The BBFS U-15 Elite Squad's coach receives every morning pictures of post-workout meals posted by students. Academy programmes have led to daily workout sessions, twice-a-day training (three-five days a week for non-residential students), better equipment and better coaches. "My positional knowledge increased a lot after I joined the academy," says Karthik Panicker, 19, a BBFS residential academy graduate who started his first season with Sudeva Delhi FC, which competes in the I-League, this year. "The pace of passes, where I am supposed to be, these small things make a lot of difference in football."
Lavanya Upadhyay, who represented India at the U-17 FIFA Women's World Cup, joined the Ballers Academy, a non-residential football school in Delhi, when she was 11. "The academy has helped me both on and off the field," says Upadhyay, who is now 16. "The full focus, not only in technical areas, but also in fitness, strength and rehabilitation helped me maximise my development," she adds.
Ayush Rayal, the Ballers Academy's 25-year-old founder, spends a lot of time on Google Meet every day comparing the progress of his trainees with his counterparts across the world. A former player and now certified coach, Rayal works with the academy's physios on increasing muscle power and lung power for resistance and recovery of his players. His academy charges each student Rs 3,500 per month (the average monthly fee for a non-residential student is Rs 2,500), but brings it down to Rs 1,500 if a player shows promise. "I want to make my students hungry for football," says Rayal.
Overcoming challenges
Rayal's philosophy of non-profit and diminishing fees is not the standard at academies across the country. Monthly fees for all age groups can go up from Rs 2,500 to Rs 15,000 for non-residential academies and annual fees (including academic fees, accommodation, food and competitive exposure) of Rs 500,000 or more for residential football schools. Many football schools have social projects that offer free training and education for children from poor families.
Football administrators reckon it is not the cost of coaching alone that will map out the journey of youth football in the country. While the two-tier league system for men and the lone league for women have contributed to the rise in the number of clubs in several states, families still dread the idea of their children pursuing a career in football. Having more football schools and academies may not be enough.

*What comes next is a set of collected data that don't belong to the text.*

(** * nexuschess: the game analysis pipeline

    A shallow embedding of the two TypeScript classes that make up the
    analysis pipeline of the repository:

    - [StockfishEngine] (src/lib/chess/engine.ts), the adapter that talks
      to the evaluator running in a Web Worker, and
    - [GameAnalyzer] (the analyzer whose [analyzeGame] walks a game ply by
      ply, classifies every move of the tracked player and aggregates the
      report).

    Conventions of the embedding.

    - A JavaScript [number] that holds a count or an index is a [nat] or a
      [Z].  A [number] that holds an evaluation is an exact rational [Q]:
      the adapter only produces [parseInt(v) / 100], [100] and [-100], and
      the analyzer only subtracts, scales and compares them.  IEEE rounding
      is not modelled.
    - A JavaScript string is a [string] of 8-bit characters; the regular
      expressions of the adapter are written out as the scanners they
      denote (leftmost match, greedy quantifiers).
    - The adapter is event driven.  Its object state, the Workers it has
      created and the Promises it has handed out form one record, and every
      call or delivered message is one total step on that record. *)

From Stdlib Require Import ZArith QArith Qabs Qminmax Qround Lqa Lia.
From Stdlib Require Import Bool Arith List String Ascii DecimalString.
From Stdlib Require Import Sorted Permutation DecimalPos DecimalZ.
Import ListNotations.

(* ================================================================== *)
(** ** The fragment of the JavaScript string library the adapter uses *)
(* ================================================================== *)

Module JS.

Local Open Scope string_scope.

(** [s.startsWith(p)]. *)
Definition startsWith (s p : string) : bool := String.prefix p s.

(** The rest of [s] after the literal [p], when [s] starts with [p]. *)
Fixpoint after (p s : string) : option string :=
  match p with
  | EmptyString => Some s
  | String a p' =>
      match s with
      | EmptyString => None
      | String b s' => if Ascii.eqb a b then after p' s' else None
      end
  end.

(** The longest prefix of [s] whose characters satisfy [f]. *)
Fixpoint takeWhile (f : ascii -> bool) (s : string) : string :=
  match s with
  | EmptyString => EmptyString
  | String c s' => if f c then String c (takeWhile f s') else EmptyString
  end.

Definition isEmpty (s : string) : bool :=
  match s with EmptyString => true | String _ _ => false end.

(** A regular expression is searched from the left: the first position of
    the subject at which the anchored pattern [p] matches wins. *)
Fixpoint search {A : Type} (p : string -> option A) (s : string) : option A :=
  match p s with
  | Some a => Some a
  | None =>
      match s with
      | EmptyString => None
      | String _ s' => search p s'
      end
  end.

(** [\d]. *)
Definition isDigit (c : ascii) : bool :=
  let n := nat_of_ascii c in (48 <=? n)%nat && (n <=? 57)%nat.

(** [\s], restricted to the 8-bit characters: tab, line feed, vertical
    tab, form feed, carriage return, space and no-break space. *)
Definition isSpace (c : ascii) : bool :=
  let n := nat_of_ascii c in
  ((9 <=? n)%nat && (n <=? 13)%nat) || (n =? 32)%nat || (n =? 160)%nat.

(** [.] matches everything but a line terminator. *)
Definition isDot (c : ascii) : bool :=
  let n := nat_of_ascii c in negb ((n =? 10)%nat || (n =? 13)%nat).

(** [X+] for a character class [X], anchored: the greedy run, which must
    not be empty. *)
Definition plus (f : ascii -> bool) (s : string) : option string :=
  let run := takeWhile f s in
  if isEmpty run then None else Some run.

(** Value of a run of decimal digits, read left to right onto [acc];
    reading stops at the first character that is not a digit. *)
Fixpoint digitsValue (acc : Z) (s : string) : Z :=
  match s with
  | EmptyString => acc
  | String c s' =>
      if isDigit c
      then digitsValue (10 * acc + Z.of_nat (nat_of_ascii c - 48)) s'
      else acc
  end.

(** [parseInt(s)] on the strings the adapter hands it, which all match
    [-?\d+]: an optional minus sign and the digits after it.  The value
    is the integer the digits spell, which is what a [number] holds for
    integers up to 2^53 in size. *)
Definition parseInt (s : string) : Z :=
  match s with
  | String "-" s' => - digitsValue 0 s'
  | _ => digitsValue 0 s
  end.

(** [s.split(' ')]: the pieces between single spaces, empty ones kept. *)
Fixpoint splitSpace (cur : string) (s : string) : list string :=
  match s with
  | EmptyString => [cur]
  | String c s' =>
      if Ascii.eqb c " "
      then cur :: splitSpace EmptyString s'
      else splitSpace (cur ++ String c EmptyString) s'
  end.

Definition split (s : string) : list string := splitSpace EmptyString s.

(** An integer inside a template literal. *)
Definition numberToString (n : Z) : string :=
  NilZero.string_of_int (Z.to_int n).

(** The three states of a Promise; a rejection carries its reason. *)
Inductive Promise (A : Type) : Type :=
| Pending : Promise A
| Fulfilled : A -> Promise A
| Rejected : string -> Promise A.

Arguments Pending {A}.
Arguments Fulfilled {A} _.
Arguments Rejected {A} _.

Definition isPending {A : Type} (p : Promise A) : bool :=
  match p with Pending => true | _ => false end.

Definition isRejected {A : Type} (p : Promise A) : bool :=
  match p with Rejected _ => true | _ => false end.

End JS.

(* ================================================================== *)
(** ** src/lib/chess/engine.ts: the evaluator adapter *)
(* ================================================================== *)

Module Engine.

Import JS.
Local Open Scope string_scope.
Local Open Scope Q_scope.

(** [interface EngineMove]. *)
Record EngineMove : Type := mkEngineMove {
  move : string;
  evaluation : Q;
  mate : option Z;
  depth : Z;
  pv : list string
}.

(** *** The regular expressions of [analyze] *)

(** [/depth (\d+)/]: the capture. *)
Definition depthAt (s : string) : option string :=
  match after "depth " s with
  | Some r => plus isDigit r
  | None => None
  end.

Definition depthMatch (message : string) : option string :=
  search depthAt message.

(** [-?\d+], anchored. *)
Definition signedDigits (s : string) : option string :=
  match s with
  | String "-" r =>
      match plus isDigit r with
      | Some ds => Some (String "-" ds)
      | None => None
      end
  | _ => plus isDigit s
  end.

(** [(cp|mate)], anchored: the alternative taken and the rest. *)
Definition scoreKind (s : string) : option (string * string) :=
  match after "cp" s with
  | Some r => Some ("cp", r)
  | None =>
      match after "mate" s with
      | Some r => Some ("mate", r)
      | None => None
      end
  end.

(** [/score (cp|mate) (-?\d+)/]: the two captures. *)
Definition scoreAt (s : string) : option (string * string) :=
  match after "score " s with
  | Some r =>
      match scoreKind r with
      | Some (type, r1) =>
          match after " " r1 with
          | Some r2 =>
              match signedDigits r2 with
              | Some value => Some (type, value)
              | None => None
              end
          | None => None
          end
      | None => None
      end
  | None => None
  end.

Definition scoreMatch (message : string) : option (string * string) :=
  search scoreAt message.

(** [/pv (.+)/]: the capture. *)
Definition pvAt (s : string) : option string :=
  match after "pv " s with
  | Some r => plus isDot r
  | None => None
  end.

Definition pvMatch (message : string) : option string :=
  search pvAt message.

(** [/bestmove (\S+)/]: the capture. *)
Definition moveAt (s : string) : option string :=
  match after "bestmove " s with
  | Some r => plus (fun c => negb (isSpace c)) r
  | None => None
  end.

Definition moveMatch (message : string) : option string :=
  search moveAt message.

(** *** The message handler that [analyze] registers

    The closure of one [analyze] call owns five variables, [bestMove],
    [evaluation], [mate], [currentDepth] and [pv]; they are kept in an
    [EngineMove] (as [move], [evaluation], [mate], [depth], [pv]), which is
    also the shape the handler resolves the Promise with. *)

Definition closure0 : EngineMove :=
  {| move := ""; evaluation := 0; mate := None; depth := 0%Z; pv := [] |}.

Definition setDepth (d : Z) (c : EngineMove) : EngineMove :=
  {| move := move c; evaluation := evaluation c; mate := mate c;
     depth := d; pv := pv c |}.

Definition setEvaluation (q : Q) (c : EngineMove) : EngineMove :=
  {| move := move c; evaluation := q; mate := mate c;
     depth := depth c; pv := pv c |}.

Definition setMate (m : Z) (c : EngineMove) : EngineMove :=
  {| move := move c; evaluation := evaluation c; mate := Some m;
     depth := depth c; pv := pv c |}.

Definition setPv (l : list string) (c : EngineMove) : EngineMove :=
  {| move := move c; evaluation := evaluation c; mate := mate c;
     depth := depth c; pv := l |}.

Definition setMove (m : string) (c : EngineMove) : EngineMove :=
  {| move := m; evaluation := evaluation c; mate := mate c;
     depth := depth c; pv := pv c |}.

(** The [if (scoreMatch)] block. *)
Definition onScore (type value : string) (c : EngineMove) : EngineMove :=
  if String.eqb type "cp"
  then setEvaluation (inject_Z (parseInt value) / 100) c
  else if String.eqb type "mate"
  then
    let m := parseInt value in
    setEvaluation (if (0 <? m)%Z then 100 else -100) (setMate m c)
  else c.

(** The [if (message.startsWith('info depth'))] block. *)
Definition onInfo (message : string) (c : EngineMove) : EngineMove :=
  let c1 :=
    match depthMatch message with
    | Some d => setDepth (parseInt d) c
    | None => c
    end in
  let c2 :=
    match scoreMatch message with
    | Some (type, value) => onScore type value c1
    | None => c1
    end in
  match pvMatch message with
  | Some line => setPv (split line) c2
  | None => c2
  end.

(** What one call of the handler does besides updating its closure. *)
Inductive Outcome : Type :=
| Resolve (result : EngineMove)   (* resolve({...}) *)
| Requeue                         (* this.messageQueue.push(messageHandler) *)
| Forget.                         (* 'bestmove' without a move: neither *)

Definition messageHandler (c : EngineMove) (message : string)
  : EngineMove * Outcome :=
  let c1 := if startsWith message "info depth" then onInfo message c else c in
  if startsWith message "bestmove"
  then
    match moveMatch message with
    | Some m => let c2 := setMove m c1 in (c2, Resolve c2)
    | None => (c1, Forget)
    end
  else (c1, Requeue).

(** *** The object, its Workers and its Promises *)

(** The three public operations that end in [analyze]. *)
Inductive Op : Type := OpAnalyze | OpEvaluatePosition | OpGetBestMove.

(** The default of the [depth] parameter. *)
Definition defaultDepth (o : Op) : Z :=
  match o with
  | OpAnalyze => 18
  | OpEvaluatePosition => 15
  | OpGetBestMove => 18
  end.

(** One call of [analyze]: its arguments and the index of its Promise. *)
Record Request : Type := mkRequest {
  reqId : nat;
  reqFen : string;
  reqDepth : Z
}.

(** Who awaits the Promise of one [initialize()] call: a caller outside
    the class, or the [analyze] call suspended at
    [if (!this.ready) await this.initialize()]. *)
Inductive Waiter : Type :=
| Outside
| Suspended (r : Request).

(** A Worker created by [new Worker('/stockfish.js')]: the commands posted
    to it so far, whether [terminate()] was called on it, and the
    [initialize()] call whose [onmessage] closure it carries (whether that
    call's [resolve] has run, and who awaits it). *)
Record Worker : Type := mkWorker {
  posted : list string;
  terminated : bool;
  initResolved : bool;
  initWaiter : Waiter
}.

(** A handler in [messageQueue]: the closure variables of its [analyze]
    call and the Promise its [resolve] settles. *)
Record Handler : Type := mkHandler {
  request : nat;
  closure : EngineMove
}.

"I listen to parents and their questions every day," says coach Ankit Singh, who believes the approach of Indian parents towards sports as an option for their children needs to change. LaLiga India's Cachaza agrees. "The parents have to realise that to practice sports is positive for their children, for competitiveness, leadership, values," he says. Also the fact that sports and education combine well for keeping children physically and mentally healthy. The increasing number of children arriving at football schools in the country today indicates that the approach of parents may be changing.